Friday, January 15, 2010

Stuff I Don't Usually Talk About

Not Braggin'...Just Sayin'...


I'm sitting around here this morning waiting on a couple of things to happen regarding paperwork and the Internet and project stuff, and I keep glancing with one eyeball at FOX News' coverage of the hellish situation going on down in Haiti since the Earthquake.

I can't even begin to tell you how my heart goes out to the private citizens of that country, and the amount of anger I feel toward the corrupt, abusive government and government "officials" which in past and present administrations have taken advantage of and in the process neglected innocent men and women and children over the past 200 years the country has been free from the French.

The song lyrics from Janice Joplin comes to mind saying "Freedom's just another word for...Nuthin' left to lose" when it comes to thinking about Haiti.

And I have to ask where Jessi Jackson and Al Sharpton and all of our other demagogue "race war-lords" are when stuff like this happens outside of Watts or Harlem or anywhere USA and the leaders are BLACK taking advantage of other BLACKS?

The scenes of people digging through the rubble of crushed houses and apartments and hospitals and orphanages with their bare hands has brought back to me this week some uncomfortable memories of my time spent in the Philippines back in the late 1970's while that country was still under the rule of Ferdinand Marcos.

Like Haiti today, the Philippines was and is a country of vast social and economic stratification, with a very thin upper class and almost as thin middle class sitting over and around a giant group of people living in abject poverty--which when I was there meant living on less that $1000 per year.

They would offer to sell a young Midshipman in the US Navy EVERYTHING and ANYTHING for any minimal piece or part of the equivalent of $18,000 per year stipend we earned while wallowing around on a ship in Subic Bay on our summer orientation cruises.

Any way, it was Monsoon season while I was there stationed on the USS New Orleans LPH-11 Amphibious Assault Carrier (a boat load of "Squids" and "Jar Heads" and clunky helicopters) and it rained almost every day and some days it rained so much that the sides of the surrounding mountains would get so wet that they decided to slide over and cover the crude roadways carved out between the little towns and villages surrounding the Naval and Air Force Base.

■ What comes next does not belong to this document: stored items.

(* ===== verification/KvmSpec.v ===== *)
(** The kernel's own page table: [kvmmake] of kernel/vm.c with
    [proc_mapstacks] of kernel/proc.c.

    The theorem gives every entry of the table that boot builds, counts the
    pages it takes (so that boot never runs out of memory), and says that the
    kernel stacks are pages of their own. *)

From stdpp Require Import base tactics list numbers strings gmap sets.
From S2P Require Import Prelude Param Bytes CString Spinlock UserSpec Kalloc Vm VmTree VmMap VmUser.
From Stdlib Require Import ZArith Lia.

Open Scope kernel_scope.

(** * The address space *)

Definition RW : Z := Z.lor PTE_R PTE_W.
Definition RX : Z := Z.lor PTE_R PTE_X.

(** The kernel stack on virtual page [w], when [st] are the pages of the stacks:
    every other page below the trampoline. *)
Definition stack_at (st : list Z) (w : Z) : option Z :=
  let d := TRAMPOLINE / 4096 - w in
  if (2 <=? d) && (d mod 2 =? 0) then st !! Z.to_nat (d / 2 - 1) else None.

(** The entry of virtual page [w] before the stacks are mapped. *)
Definition kernel_entry (etext trampoline w : Z) : Z :=
  if decide (w = TRAMPOLINE / 4096) then mkpte trampoline RX
  else if decide (etext / 4096 ≤ w < PHYSTOP / 4096) then mkpte (w * 4096) RW
  else if decide (KERNBASE / 4096 ≤ w < etext / 4096) then mkpte (w * 4096) RX
  else if decide (PLIC / 4096 ≤ w < PLIC / 4096 + 16384) then mkpte (w * 4096) RW
  else if decide (w = VIRTIO0 / 4096) then mkpte (w * 4096) RW
  else if decide (w = UART0 / 4096) then mkpte (w * 4096) RW
  else 0.
(** An update that leaves the lock alone. *)
Definition keeps_lock (f : proc → proc) : Prop := ∀ l x, f (set_p_lock l x) = set_p_lock l (f x).

(** The state inside the critical section of [p]. *)
Definition locked_by (t : ptable) (p : Z) : ptable :=
  upd_p p (set_p_lock (mkspinlock 1 (lk_name (p_lock (getp t p))) (Some me))) (set_pcpu (pushed (pcpu t)) t).

(** The state after it. *)
Definition unlocked_by (t : ptable) : ptable := set_pcpu (popped (pushed (pcpu t))) t.

Lemma set_p_lock_id x : set_p_lock (p_lock x) x = x.
Proof. by destruct x. Qed.

Lemma crit_acq t p : tok t → pvalid t p → acq (plockL p) t = Ok tt (locked_by t p).
Proof. intros [H1 H2 H3] Hp. by apply acq_p, H3. Qed.

Lemma crit_get t p : pvalid t p → getp (locked_by t p) p = set_p_lock (mkspinlock 1 (lk_name (p_lock (getp t p))) (Some me)) (getp t p).
Proof. intros Hp. unfold locked_by. rewrite getp_upd by done. by rewrite decide_True. Qed.

Lemma crit_rel t p f :
  tok t → pvalid t p → keeps_lock f → rel (plockL p) (upd_p p f (locked_by t p)) = Ok tt (upd_p p f (unlocked_by t)).
Proof.
  intros [H1 H2 H3] Hp Hf. destruct (cpu_ok_pushed _ H2) as (_ & C1 & C2). specialize (H3 p Hp).
  assert (Hp1 : pvalid (locked_by t p) p) by (unfold pvalid, locked_by; by rewrite len_upd).
  assert (Hg : getp (upd_p p f (locked_by t p)) p = set_p_lock (mkspinlock 1 (lk_name (p_lock (getp t p))) (Some me)) (f (getp t p))).
  { rewrite getp_upd, decide_True by done. rewrite crit_get by done. apply Hf. }
  rewrite rel_p; [|unfold pvalid; by rewrite len_upd|rewrite Hg; unfold holding; cbn; by rewrite bool_decide_true|done|done].
  f_equal. rewrite Hg. cbn [p_lock set_p_lock lk_name]. unfold locked_by.
  change (set_pcpu ?c (upd_p p ?f (upd_p p ?g ?x))) with (upd_p p f (upd_p p g (set_pcpu c x))).
  rewrite !upd_upd by done. apply upd_p_ext. rewrite Hf.
  apply unlocked_eq in H3. change (getp (set_pcpu ?c ?x) p) with (getp x p). rewrite <-H3.
  unfold unlocked_by. change (getp (set_pcpu ?c t) p) with (getp t p).
  change (set_p_lock ?a (set_p_lock ?b ?x)) with (set_p_lock a x). by rewrite <-Hf, set_p_lock_id.
Qed.

Lemma crit_rel_id t p : tok t → pvalid t p → rel (plockL p) (locked_by t p) = Ok tt (unlocked_by t).
Proof.
  intros Ht Hp. pose proof (crit_rel t p (λ x, x) Ht Hp ltac:(done)) as H.
  rewrite upd_p_id in H by (done || (unfold pvalid, locked_by; by rewrite len_upd)). by rewrite upd_p_id in H.
Qed.

Lemma tok_after t p f : tok t → pvalid t p → keeps_lock f → tok (upd_p p f (unlocked_by t)) ∧ trel t (upd_p p f (unlocked_by t)).
Proof.
  intros [H1 H2 H3] Hp Hf. pose proof (popped_pushed _ H2) as Hc. split; [|by apply trel_upd]. constructor.
  - rewrite len_upd. done.
  - eapply cpu_same_ok; done.
  - intros q Hq. unfold pvalid in Hq. rewrite len_upd in Hq. rewrite getp_upd by done. case_decide; subst; [|by apply H3].
    assert (p_lock (f (getp (unlocked_by t) q)) = p_lock (getp t q)) as ->; [|by apply H3].
    change (getp (unlocked_by t) q) with (getp t q). transitivity (p_lock (f (set_p_lock (p_lock (getp t q)) (getp t q)))).
    + by rewrite set_p_lock_id.
    + by rewrite Hf.
Qed.

Lemma tok_unlocked t : tok t → tok (unlocked_by t) ∧ trel t (unlocked_by t).
Proof.
  intros [H1 H2 H3]. pose proof (popped_pushed _ H2) as Hc. split; [constructor; [done|by eapply cpu_same_ok|done]|by constructor].
Qed.

(** ** Waking *)

(** What [wakeup(chan)], called by process [q], does to process [p]. *)
Definition woken (chan q p : Z) (x : proc) : proc :=
  if negb (p =? q) && (bool_decide (p_state x = SLEEPING) && (p_chan x =? chan)) then set_p_state RUNNABLE x else x.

They had this one big rain and mud slide and word came out for volunteers to go help look for survivors and dig people and some cars and a bus and other stuff out of the debris.

I went.

I lasted a half day.

After hitting a dead woman in the head with a shovel before excavating the rest of her body and finding a purple colored cold wet tattered kid--striking him in the arm and making a cut that didn't bleed--I had to leave the recovery effort along with several other young 19 year old men because it was obvious there were no survivors and the more experienced guys were tired of watching us suffer in an operation which was beyond our capacity to process mentally and emotionally.

They let me leave on the first truck out, and I hate to admit that I was actually glad to get out of that situation because I guess I was just not up to it all in the end.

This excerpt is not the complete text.